[[ RECORDS SHOWN open ]]

(** ** Migration *)
Lemma nodup_map_update_ren {A B} (f : A -> B) P g (h : B -> B) t :
  (forall x, In x t -> f (g x) = h (f x)) ->
  (forall x y, In x t -> In y t -> P x = true -> P y = true -> h (f x) = h (f y) -> f x = f y) ->
  (forall x y, In x t -> In y t -> P x = true -> P y = false -> h (f x) <> f y) ->
  NoDup (map f t) -> NoDup (map f (update P g t)).
Proof.
  intros Hg Hinj Hsep. induction t as [|x t IH]; [done|]. intros Hnd. cbn in Hnd.
  apply NoDup_cons in Hnd as [Hn Hnd]. unfold update. cbn [map]. fold (update P g t).
  apply NoDup_cons. split; [|apply IH; auto; intros; first [apply Hinj|apply Hsep|apply Hg]; auto; right; done].
  rewrite list_elem_of_In, in_map_iff. intros (y & E & Hy). apply in_update in Hy as (y0 & Hy0 & ->).
  apply Hn. rewrite list_elem_of_In, in_map_iff. exists y0. split; [|done].
  pose proof (Hg x (or_introl eq_refl)) as Gx. pose proof (Hg y0 (or_intror Hy0)) as Gy.
  destruct (P x) eqn:Px, (P y0) eqn:Py; rewrite ?Gx, ?Gy in E; [| | |done].
  - symmetry. apply Hinj; auto; [left|right]; done.
  - exfalso. apply (Hsep x y0); auto; [left|right]; done.
  - exfalso. apply (Hsep y0 x); auto; [right|left]; done.
Qed.

Lemma count_update_eq {A} (P Q : A -> bool) g t :
  count Q (update P g t) = count (fun r => Q (if P r then g r else r)) t.
Proof.
  unfold count, select, update. f_equal. induction t as [|x t IH]; cbn; [done|].
  destruct (Q (if P x then g x else x)); cbn; lia.
Qed.

Section Move.
Context (uids : list Z) (os : list (string * Z)) (ms : list membership_row) (seq : option Z).
Context (src tgt : string) (user_id : Z).
Hypothesis Hms : memberships_ok uids os ms seq.
Hypothesis Hsrc : In (src, user_id) os.
Hypothesis Htgt : In (tgt, user_id) os.
Hypothesis Htgt_owner : forall u, In (tgt, u) os -> u = user_id.
Hypothesis Hnone : forall m, In m ms -> m_vault_id m <> tgt.

Let P := fun m => String.eqb (m_vault_id m) src && membership_active m.
Let g := set_membership_vault tgt.

Lemma moved_unique :
  NoDup (map active_pair (select membership_active (update P g ms))).
Proof using Hms Hnone.
  rewrite select_update by done.
  apply (nodup_map_update_ren _ _ _ (fun p => (tgt, snd p))).
  - done.
  - unfold P, active_pair. cbn. intros x y Hx Hy Px Py E. breflect. congruence.
  - unfold active_pair. cbn. intros x y Hx Hy Px Py [= E _]. apply in_select in Hy as [Hy _].
    apply (Hnone y Hy). done.
  - apply Hms.
Qed.

Lemma moved_active x :
  count (fun m => String.eqb (m_vault_id m) x && membership_active m) (update P g ms)
    <= MAX_ACTIVE_COLLABORATORS_PER_VAULT.
Proof using Hms Hnone.
  rewrite count_update_eq. destruct (String.eqb_spec x tgt) as [->|Hne].
  - etransitivity; [|apply (ms_active _ _ _ _ Hms src)]. apply count_mono. intros m Hm. unfold P.
    specialize (Hnone m Hm). destruct (String.eqb (m_vault_id m) src); cbn.
    + destruct (membership_active m) eqn:E; cbn; rewrite ?E, ?andb_false_r; done.
    + intros H. breflect. done.
  - etransitivity; [|apply (ms_active _ _ _ _ Hms x)]. apply count_mono. intros m Hm.
    destruct (P m); [|done]. cbn. intros H. breflect. congruence.
Qed.

Lemma memberships_ok_move : memberships_ok uids os (move_memberships src tgt ms) seq.
Proof using All.
  pose proof moved_unique as Hu. pose proof moved_active as Ha. unfold move_memberships. fold P g.
  destruct Hms as [Hmi Hmb Hmv Hmu Hmin Hmo Hun Hact Htot Hmseq].
  constructor; auto; try (intros m Hm; apply in_update in Hm as (m0 & Hm0 & ->); destruct (P m0) eqn:EP; unfold g; cbn; auto).
  - apply increasing_update; done.
  - apply in_map_iff. exists (tgt, user_id). done.
  - intros Hin. apply Htgt_owner in Hin. apply (Hmo m0 Hm0). unfold P in EP. breflect.
    rewrite Hin. replace (m_vault_id m0) with src by congruence. done.
  - unfold count_all in *. rewrite length_update. done.
Qed.
End Move.

Lemma migrate_vault_ok now user_id th src repl r d d' :
  db_ok d -> migrate_vault_internal now user_id th src repl d = Ok (r, d') ->
  ~ In (v_id repl) (map rt_id (retired d)) -> v_size repl = 0 -> db_ok d'.
Proof.
  unfold migrate_vault_internal. intros Hd H Hret Hz. repeat (step_in H; cbn beta zeta in H);
    [simplify_eq; done|]. injection H as <- <-. breflect.
  apply owns_vault_in in E0 as (v & Hv & Hid & Ho).
  pose proof (insert_vault_spec _ _ _ E1) as (-> & Hfresh & Howner). cbn in Hfresh, Howner.
  pose proof (ok_insert_vault _ _ _ _ Hd E1 (conj eq_refl Hz) Hret) as Hi.
  replace MAX_VAULTS with (MAX_VAULTS + 1 - 1) by lia.
  eapply (ok_retire_delete _ _ _ _ v); [|..|exact E2]; [|cbn; apply in_or_app; auto|done|done].
  apply ok_with_memberships; [done|]. apply (memberships_ok_move _ _ _ _ _ _ user_id).
  - apply Hi.
  - apply in_owners. exists v. split; [apply in_or_app; auto|done].
  - apply in_owners. eexists. split; [apply in_or_app; right; left; reflexivity|done].
  - intros u Hu. apply in_owners in Hu as (w & Hw & E3 & <-). apply in_app_or in Hw as [Hw|[<-|[]]]; [|done].
    exfalso. apply Hfresh. rewrite <- E3. apply in_map_iff. eauto.
  - intros m Hm. exact (no_memberships_of _ d Hd _ m Hfresh Hm).
Qed.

[[ RECORDS SHOWN closed ]]

◆ ABOUT THIS TASK ◆
Wherever "then" turns up in the records, copy the whole line.

◆ SOLVED EXERCISE ◆
  count Q (update P g t) = count (fun r => Q (if P r then g r else r)) t.
  destruct (Q (if P x then g x else x)); cbn; lia.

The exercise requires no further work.